■ **Brief**
With the records below as your source, retype each line exactly from the top down to the line that contains "fold startMs. fold endMs.", and include that line.

::::

(** With the clock read twice, less than twenty minutes apart, where the
    offset is constant. *)
Lemma handleScheduleSet_over_midnight (tz nowS nowE : Z) :
  nowS <= nowE < nowS + 1200000 ->
  let startMs := resolve_time (fixed_zone tz) nowS 23 50 in
  let endMs := rolled_end startMs (resolve_time (fixed_zone tz) nowE 0 10) in
  endMs - startMs = 20 * 60 * 1000 /\
  handleScheduleSet (fixed_zone tz) "23:50" "00:10" nowS nowE =
    ScheduleWrite true (startMs / 1000) (endMs / 1000) /\
  startMs / 1000 < endMs / 1000 /\
  endMs / 1000 - startMs / 1000 = 20 * 60.
Proof.
  intros Hnow startMs endMs.
  assert (Hspan : endMs - startMs = 20 * 60 * 1000).
  { subst startMs endMs.
    unfold rolled_end, resolve_time, setHours, setDate_next.
    cbn [LocalTime UTC fixed_zone].
    change msPerDay with 86400000.
    repeat match goal with
    | |- context [?a <=? ?b] => destruct (Z.leb_spec a b)
    end; Z.to_euclidean_division_equations; lia. }
  split; [exact Hspan|].
  rewrite handleScheduleSet_2350_0010. cbv zeta.
  fold startMs. fold endMs.
  rewrite Hspan. change (msPerDay <? 20 * 60 * 1000) with false.
  split; [reflexivity|].
  Z.to_euclidean_division_equations. lia.
Qed.

(** C8 fails on the code. Where the offset of the zone is constant, the plan
    from ["23:50"] to ["00:10"] is written for every [now], each string
    resolves to the next occurrence of its time of day, the end is after the
    start and the span is exactly twenty minutes. Where the clocks change it
    is not so: in New York, at 23:55 of 31 October 2026 (2026-11-01T03:55Z),
    the night the clocks go back, ["23:50"] resolves to 23:50 of 1 November
    in standard time (2026-11-02T04:50Z), ["00:10"] to 00:10 of 1 November in
    daylight time (2026-11-01T04:10Z); the end is not after the start, the 24
    hours added to it leave it forty minutes before the start, and that
    record is written. *)
Theorem plan_over_midnight :
  (forall tz now : Z,
     let startMs := resolve_time (fixed_zone tz) now 23 50 in
     let end0 := resolve_time (fixed_zone tz) now 0 10 in
     let endMs := if end0 <=? startMs then end0 + msPerDay else end0 in
     is_next_occurrence tz now 23 50 startMs /\
     is_next_occurrence tz now 0 10 end0 /\
     endMs - startMs = 20 * 60 * 1000 /\
     plan (fixed_zone tz) "23:50" "00:10" now =
       ScheduleWrite true (startMs / 1000) (endMs / 1000) /\
     startMs / 1000 < endMs / 1000 /\
     endMs / 1000 - startMs / 1000 = 20 * 60) /\
  (let now := 1793505300000 in
   parseTimeToTimestamp new_york_autumn_2026 now "23:50" =
     Some 1793595000000 /\
   parseTimeToTimestamp new_york_autumn_2026 now "00:10" =
     Some 1793506200000 /\
   plan new_york_autumn_2026 "23:50" "00:10" now =
     ScheduleWrite true 1793595000 1793592600 /\
   1793592600 - 1793595000 = - (40 * 60)).
Proof.
  split.
  - intros tz now startMs end0 endMs.
    split; [apply resolve_time_next; lia|].
    split; [apply resolve_time_next; lia|].
    apply (handleScheduleSet_over_midnight tz now now). lia.
  - cbv zeta. repeat split; vm_compute; reflexivity.
Qed.

(** With one reading of the clock the span of an accepted plan is within a
    day, so the test on the span never rejects, where the offset is
    constant. *)
Lemma plan_span_within_a_day (tz : Z) (s e : string) (now : Z) :
  validateTimeFormat s = true -> validateTimeFormat e = true ->
  exists startMs endMs,
    0 < endMs - startMs <= msPerDay /\
    plan (fixed_zone tz) s e now =
      ScheduleWrite true (startMs / 1000) (endMs / 1000).
Proof.
  intros Hs He. unfold plan.
  destruct (handleScheduleSet_validated tz s e now now Hs He)
    as (S & E0 & _ & _ & (hs & ms & [HS _]) & (he & me & [HE _]) & Hrun).
  exists S, (rolled_end S E0).
  assert (Hspan : 0 < rolled_end S E0 - S <= msPerDay).
  { unfold rolled_end. destruct (Z.leb_spec E0 S); lia. }
  split; [exact Hspan|].
  rewrite Hrun.
  destruct (Z.ltb_spec msPerDay (rolled_end S E0 - S)); [lia|reflexivity].
Qed.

::::

■ **Exercise response**
(** With the clock read twice, less than twenty minutes apart, where the
    offset is constant. *)
Lemma handleScheduleSet_over_midnight (tz nowS nowE : Z) :
  nowS <= nowE < nowS + 1200000 ->
  let startMs := resolve_time (fixed_zone tz) nowS 23 50 in
  let endMs := rolled_end startMs (resolve_time (fixed_zone tz) nowE 0 10) in
  endMs - startMs = 20 * 60 * 1000 /\
  handleScheduleSet (fixed_zone tz) "23:50" "00:10" nowS nowE =
    ScheduleWrite true (startMs / 1000) (endMs / 1000) /\
  startMs / 1000 < endMs / 1000 /\
  endMs / 1000 - startMs / 1000 = 20 * 60.
Proof.
  intros Hnow startMs endMs.
  assert (Hspan : endMs - startMs = 20 * 60 * 1000).
  { subst startMs endMs.
    unfold rolled_end, resolve_time, setHours, setDate_next.
    cbn [LocalTime UTC fixed_zone].
    change msPerDay with 86400000.
    repeat match goal with
    | |- context [?a <=? ?b] => destruct (Z.leb_spec a b)
    end; Z.to_euclidean_division_equations; lia. }
  split; [exact Hspan|].
  rewrite handleScheduleSet_2350_0010. cbv zeta.
  fold startMs. fold endMs.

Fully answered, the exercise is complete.